(Collected data entries)
::::

(** * browserq: the job store and the worker loop

    A shallow embedding of [src/browserq/database.py] and
    [src/browserq/worker.py] (the copy under [app/worker.py] differs only in
    log texts and in how the worker is started).

    - [Database]: the two SQLite tables as lists of rows, and the functions
      of [database.py] as functions on the database contents.
    - [Claiming]: several connections calling [get_next_job] at once, as a
      step relation in which [BEGIN IMMEDIATE] takes the write lock.
    - [Worker]: [worker_loop], [_cancel_task] and [_shutdown_browser] with
      exceptions as values and the calls to the outside world recorded in a
      trace.
    - [Startup]: [start_worker], and the worker name of [app/worker.py]. *)

From Stdlib Require Import ZArith Lia.
From stdpp Require Import base option list relations sorting strings gmap.

(** Modelled from the spec: the enum [jobs.JobStatus]; the module [jobs]
    is not among the source files.  The spec lists the statuses as
    [Pending | InProgress | Done | Failed]; the code uses the members
    [PENDING], [IN_PROGRESS], [DONE] and [FAILED]. *)
Inductive JobStatus := PENDING | IN_PROGRESS | DONE | FAILED.

#[global] Instance JobStatus_eq_dec : EqDecision JobStatus.
Proof. solve_decision. Defined.

(** A [bytes] value. *)
Definition bytes := list Byte.byte.

(** The decoded JSON object of the [input] column: keys and encoded
    values.  The worker passes it to the job constructor as keyword
    arguments and never looks inside. *)
Definition JsonObject := list (string * string).

(** Python truthiness of a [bytes | None] value: [None] and [b""] are
    false. *)
Definition truthy (output : option bytes) : bool :=
  match output with
  | Some (_ :: _) => true
  | _ => false
  end.

Module Database.

(** [class DBJob]: a row of the table [jobs].  Timestamps are numbers here;
    SQLite keeps them as ISO-8601 text, whose text order is the order of
    time. *)
Record DBJob := mkDBJob {
  id : Z;
  name : string;
  input : JsonObject;
  status : JobStatus;
  created_at : Z;
  updated_at : option Z;
  worker : option string
}.

(** [class DBOutput]: a row of the table [outputs]. *)
Record DBOutput := mkDBOutput {
  output_id : Z;
  job_id : Z;
  output : option bytes
}.

(** What is behind an [AsyncConnection]: the rows of both tables in rowid
    order, and for each table the largest rowid handed out so far (the
    [sqlite_sequence] entry of an [AUTOINCREMENT] key). *)
Record DB := mkDB {
  jobs : list DBJob;
  outputs : list DBOutput;
  jobs_seq : Z;
  outputs_seq : Z
}.

(** The rowid an [AUTOINCREMENT] key gives to a new row: one more than the
    largest rowid that ever existed in the table. *)
Definition next_rowid (seq : Z) (rowids : list Z) : Z :=
  (foldr Z.max seq rowids + 1)%Z.

Definition set_status (s : JobStatus) (j : DBJob) : DBJob :=
  mkDBJob (id j) (name j) (input j) s (created_at j) (updated_at j) (worker j).

Definition set_updated_at (t : option Z) (j : DBJob) : DBJob :=
  mkDBJob (id j) (name j) (input j) (status j) (created_at j) t (worker j).

Definition set_worker (w : option string) (j : DBJob) : DBJob :=
  mkDBJob (id j) (name j) (input j) (status j) (created_at j) (updated_at j) w.

(** [UPDATE jobs SET ... WHERE id = ?]: every row with that id is
    rewritten, the others stay. *)
Definition update_jobs_where_id (id_ : Z) (f : DBJob → DBJob)
    (rows : list DBJob) : list DBJob :=
  (λ r, if decide (id r = id_) then f r else r) <$> rows.

(** [create_job]: [INSERT INTO jobs (name, input, status) VALUES (?, ?, ?)]
    with [PENDING]; [id] comes from the key, [created_at] from the column
    default (the clock [now]), [updated_at] and [worker] are [NULL]. *)
Definition create_job (conn : DB) (now : Z) (name_ : string)
    (input_json : JsonObject) : DB * DBJob :=
  let new_id := next_rowid (jobs_seq conn) (id <$> jobs conn) in
  let row := mkDBJob new_id name_ input_json PENDING now None None in
  (mkDB (jobs conn ++ [row]) (outputs conn) new_id (outputs_seq conn), row).

(** [get_job_by_id]: [fetchone] of the rows with that id. *)
Definition get_job_by_id (conn : DB) (id_ : Z) : option DBJob :=
  head (filter (λ r, id r = id_) (jobs conn)).

(** [get_job_result_by_job_id]: [fetchone] of the output rows of a job. *)
Definition get_job_result_by_job_id (conn : DB) (job_id_ : Z)
    : option DBOutput :=
  head (filter (λ o, job_id o = job_id_) (outputs conn)).

(** [ORDER BY created_at ASC LIMIT 1]: a row with the smallest
    [created_at].  Among rows of equal [created_at] SQL leaves the choice
    open; the first in rowid order is taken here. *)
Fixpoint oldest (rows : list DBJob) : option DBJob :=
  match rows with
  | [] => None
  | r :: rows =>
      match oldest rows with
      | Some r' =>
          if decide (created_at r' < created_at r)%Z then Some r' else Some r
      | None => Some r
      end
  end.

(** The [SELECT] of [get_next_job]:
    [WHERE status = 'pending' ORDER BY created_at ASC LIMIT 1]. *)
Definition select_next_pending (rows : list DBJob) : option DBJob :=
  oldest (filter (λ r, status r = PENDING) rows).

(** The [UPDATE] of [get_next_job]:
    [SET status = 'in_progress', updated_at = DATETIME('now'), worker = ?
     WHERE id = ?]. *)
Definition mark_in_progress (conn : DB) (now : Z) (worker_ : string)
    (id_ : Z) : DB :=
  mkDB (update_jobs_where_id id_
          (λ r, set_worker (Some worker_)
                  (set_updated_at (Some now) (set_status IN_PROGRESS r)))
          (jobs conn))
       (outputs conn) (jobs_seq conn) (outputs_seq conn).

::::

*Work task*. Nothing but the lines from the first line of the data through the line with "log texts and" should be returned, exactly as they appear, both ends included.

*Solution to the problem*.
(** * browserq: the job store and the worker loop

    A shallow embedding of [src/browserq/database.py] and
    [src/browserq/worker.py] (the copy under [app/worker.py] differs only in
    log texts and in how the worker is started).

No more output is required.